### What is required
Write the entries out exactly, with the final line being the one containing "leaves the price".

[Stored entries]
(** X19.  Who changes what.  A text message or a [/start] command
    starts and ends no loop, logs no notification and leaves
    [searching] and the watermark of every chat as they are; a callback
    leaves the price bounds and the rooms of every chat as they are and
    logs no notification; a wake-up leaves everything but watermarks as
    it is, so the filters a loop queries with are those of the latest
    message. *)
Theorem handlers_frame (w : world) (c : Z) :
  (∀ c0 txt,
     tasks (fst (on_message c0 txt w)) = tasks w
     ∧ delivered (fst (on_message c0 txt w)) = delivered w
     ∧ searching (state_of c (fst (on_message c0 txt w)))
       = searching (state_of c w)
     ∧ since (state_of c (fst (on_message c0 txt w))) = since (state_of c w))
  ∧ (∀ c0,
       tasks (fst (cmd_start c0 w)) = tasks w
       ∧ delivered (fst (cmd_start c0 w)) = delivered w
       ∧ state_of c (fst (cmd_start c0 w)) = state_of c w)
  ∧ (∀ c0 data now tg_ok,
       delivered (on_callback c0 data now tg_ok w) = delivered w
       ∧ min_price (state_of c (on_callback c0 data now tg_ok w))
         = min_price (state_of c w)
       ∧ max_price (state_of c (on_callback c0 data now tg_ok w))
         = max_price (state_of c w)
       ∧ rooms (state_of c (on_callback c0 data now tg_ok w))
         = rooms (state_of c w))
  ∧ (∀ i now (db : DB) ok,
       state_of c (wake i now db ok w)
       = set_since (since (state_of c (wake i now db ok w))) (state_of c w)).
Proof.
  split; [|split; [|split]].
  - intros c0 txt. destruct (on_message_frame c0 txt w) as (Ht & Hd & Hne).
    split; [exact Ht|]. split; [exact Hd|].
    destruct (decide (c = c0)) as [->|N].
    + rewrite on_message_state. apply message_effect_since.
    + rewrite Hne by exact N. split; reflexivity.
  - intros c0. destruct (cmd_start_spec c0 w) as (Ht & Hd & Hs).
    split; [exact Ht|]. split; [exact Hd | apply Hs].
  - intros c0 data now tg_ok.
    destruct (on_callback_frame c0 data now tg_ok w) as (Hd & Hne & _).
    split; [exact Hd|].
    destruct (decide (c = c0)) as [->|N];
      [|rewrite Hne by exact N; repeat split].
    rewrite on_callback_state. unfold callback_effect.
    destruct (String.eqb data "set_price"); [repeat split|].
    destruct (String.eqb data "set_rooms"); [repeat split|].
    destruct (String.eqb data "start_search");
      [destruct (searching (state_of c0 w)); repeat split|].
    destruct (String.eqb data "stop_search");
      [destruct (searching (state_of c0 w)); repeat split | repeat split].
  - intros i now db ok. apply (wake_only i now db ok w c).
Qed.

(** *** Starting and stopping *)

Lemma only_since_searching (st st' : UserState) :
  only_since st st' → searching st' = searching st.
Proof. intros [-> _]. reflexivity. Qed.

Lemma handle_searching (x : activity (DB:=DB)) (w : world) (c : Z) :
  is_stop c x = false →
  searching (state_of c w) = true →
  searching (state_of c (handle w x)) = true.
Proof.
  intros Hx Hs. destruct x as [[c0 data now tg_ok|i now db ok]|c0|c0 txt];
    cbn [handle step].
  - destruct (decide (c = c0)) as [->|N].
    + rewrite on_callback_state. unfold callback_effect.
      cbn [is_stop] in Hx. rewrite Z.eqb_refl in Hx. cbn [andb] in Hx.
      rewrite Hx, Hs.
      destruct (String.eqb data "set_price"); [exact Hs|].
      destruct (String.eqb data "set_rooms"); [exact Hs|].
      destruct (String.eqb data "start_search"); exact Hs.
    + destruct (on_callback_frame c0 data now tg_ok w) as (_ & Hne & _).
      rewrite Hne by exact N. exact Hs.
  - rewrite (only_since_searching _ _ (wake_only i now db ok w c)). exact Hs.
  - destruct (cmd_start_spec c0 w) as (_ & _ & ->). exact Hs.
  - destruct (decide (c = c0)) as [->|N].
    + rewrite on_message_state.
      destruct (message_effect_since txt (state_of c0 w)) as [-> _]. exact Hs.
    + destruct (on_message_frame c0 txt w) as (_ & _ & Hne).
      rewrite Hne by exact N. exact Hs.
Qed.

### Your response
(** X19.  Who changes what.  A text message or a [/start] command
    starts and ends no loop, logs no notification and leaves
    [searching] and the watermark of every chat as they are; a callback
    leaves the price bounds and the rooms of every chat as they are and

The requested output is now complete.